How MIT geologists map the Earth’s hidden layers

The cracks and pores that run through rocks, from the Earth’s crust to the liquid mantle, are like channels and cavities through which sound can resonate.

MIT scientists have found that the sounds under our feet are fingerprints that prove the stability of rocks.

If you could dive through the Earth’s crust, you might, with a carefully tuned ear, hear explosions and crackles along the way. The cracks, pores, and faults that run through rocks are like strings that resonate when pressed and pressured. And as a team of Massachusetts Institute of Technology Geologists have found that the rhythm and pace of these sounds can tell you something about the depth and strength of the rocks around you.

“If you listen to rocks, they will sing in higher and higher layers, the deeper you go,” says Matej Pietsch, a geoscientist at the Massachusetts Institute of Technology.

Beach and his colleagues listen to rocks to see if there are any sound patterns or “fingerprints” that appear when they are exposed to different pressures.
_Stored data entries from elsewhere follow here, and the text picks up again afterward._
(** X17. A claimed output that ends before the ground truth does: when the
    claimed token of a pair is EndOfFile, the pairs before it are equal and
    the ground-truth token is neither EndOfFile nor Invalid, the status is 0
    and the grade is 0; shown in detail, the line names [<end>] at the
    position of the claimed end and the long form of the token expected, and
    the echo closes on [<end>] with no marker. *)
Theorem truncated_claimed_output {T : Type} `{Profile T} `{!ProfileOk T}
    (LookAhead : Z) (claimedContent correctContent : string)
    (n : nat) (c g : Token.t T) :
  agree (Tokenizer.tokens claimedContent) (Tokenizer.tokens correctContent) n ->
  nth_error (Tokenizer.tokens claimedContent) n = Some c ->
  nth_error (Tokenizer.tokens correctContent) n = Some g ->
  Token.kind c = Token.EndOfFile ->
  Token.kind g <> Token.EndOfFile -> Token.kind g <> Token.Invalid ->
  exists (r' : DiffChecker.Run),
    DiffChecker.compare LookAhead true true false
      (IStream.open (Some claimedContent)) (IStream.open (Some correctContent))
      = Some (Ret 0, r') /\
    DiffChecker.cerr r' = "" /\
    DiffChecker.cout r' =
      "0|Unexpected <end> at line " ++ show_pos (Token.line c)
      ++ ", token " ++ show_pos (Token.token c)
      ++ ", while expecting " ++ Token.lstr g ++ "." ++ DiffChecker.endl
      ++ "Your output (as parsed):" ++ DiffChecker.endl
      ++ sstrs (firstn n (Tokenizer.tokens claimedContent))
      ++ "<end>" ++ DiffChecker.endl.
Proof.
  intros Ha Hc Hg Hkc Hkg Hkg'.
  assert (Eeq : Token.isEqual g c = false).
  { unfold Token.isEqual, Token.kind in *. rewrite Hkc.
    destruct (Token.mKind g); cbn; congruence. }
  assert (Hlast : DiffChecker.is_last c = true).
  { unfold DiffChecker.is_last. rewrite Hkc. reflexivity. }
  destruct (mismatch_on_last_claimed_token LookAhead true true false
              claimedContent correctContent n c g Ha Hc Hg Hlast Eeq Hkg')
    as (r' & Hcmp & Herr & Hout).
  exists r'. split; [exact Hcmp|]. split; [exact Herr|]. rewrite Hout.
  unfold diff_text, unexpected_line, marker, Token.sstr, Token.lstr, Token.kind in *.
  rewrite Hkc. rewrite !append_assoc. reflexivity.
Qed.

(** The claimed output [1 2] against the ground truth [1 2 3]. *)
Lemma truncated_claimed_output_witness :
  agree (Tokenizer.tokens (T := ascii) "1 2") (Tokenizer.tokens "1 2 3") 3 /\
  nth_error (Tokenizer.tokens "1 2") 3 = Some (Token.mk Token.EndOfFile zero 1 4) /\
  nth_error (Tokenizer.tokens "1 2 3") 3 = Some (Token.mk Token.Space zero 1 4) /\
  exists r' : DiffChecker.Run,
    DiffChecker.compare 10 true true false
      (IStream.open (Some "1 2")) (IStream.open (Some "1 2 3")) = Some (Ret 0, r') /\
    DiffChecker.cerr r' = "".
Proof.
  assert (Ha : agree (Tokenizer.tokens (T := ascii) "1 2") (Tokenizer.tokens "1 2 3") 3).
  { intros i Hi.
    do 3 (destruct i as [|i];
          [do 2 eexists; split; [vm_compute; reflexivity|];
           split; [vm_compute; reflexivity|reflexivity]|]).
    lia. }
  assert (Hc : nth_error (Tokenizer.tokens "1 2") 3
               = Some (Token.mk Token.EndOfFile zero 1 4)) by (vm_compute; reflexivity).
  assert (Hg : nth_error (Tokenizer.tokens "1 2 3") 3
               = Some (Token.mk Token.Space zero 1 4)) by (vm_compute; reflexivity).
  split; [exact Ha|]. split; [exact Hc|]. split; [exact Hg|].
  destruct (@truncated_claimed_output ascii DiffCheckerChar.profile char_profile_ok
              10 "1 2" "1 2 3" 3%nat
              (Token.mk Token.EndOfFile zero 1 4) (Token.mk Token.Space zero 1 4)
              Ha Hc Hg eq_refl ltac:(discriminate) ltac:(discriminate))
    as (r' & Hcmp & Herr & _).
  exists r'. split; [exact Hcmp|exact Herr].
Defined.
In laboratory studies, they have now shown that marble samples, when subjected to low pressures, emit low-pitched “pops,” while at higher pressures, the rocks generate an “avalanche” of high-pitched pops.

Practical applications

Beach says these acoustic patterns in rocks can help scientists estimate the types of cracks, fissures and other faults deep within the Earth’s crust, which they can then use to identify unstable areas below the surface, where earthquakes or volcanic eruptions are likely. . The team’s results, published October 9 at Proceedings of the National Academy of Sciencescould also help inform surveyors’ efforts to explore for renewable geothermal energy.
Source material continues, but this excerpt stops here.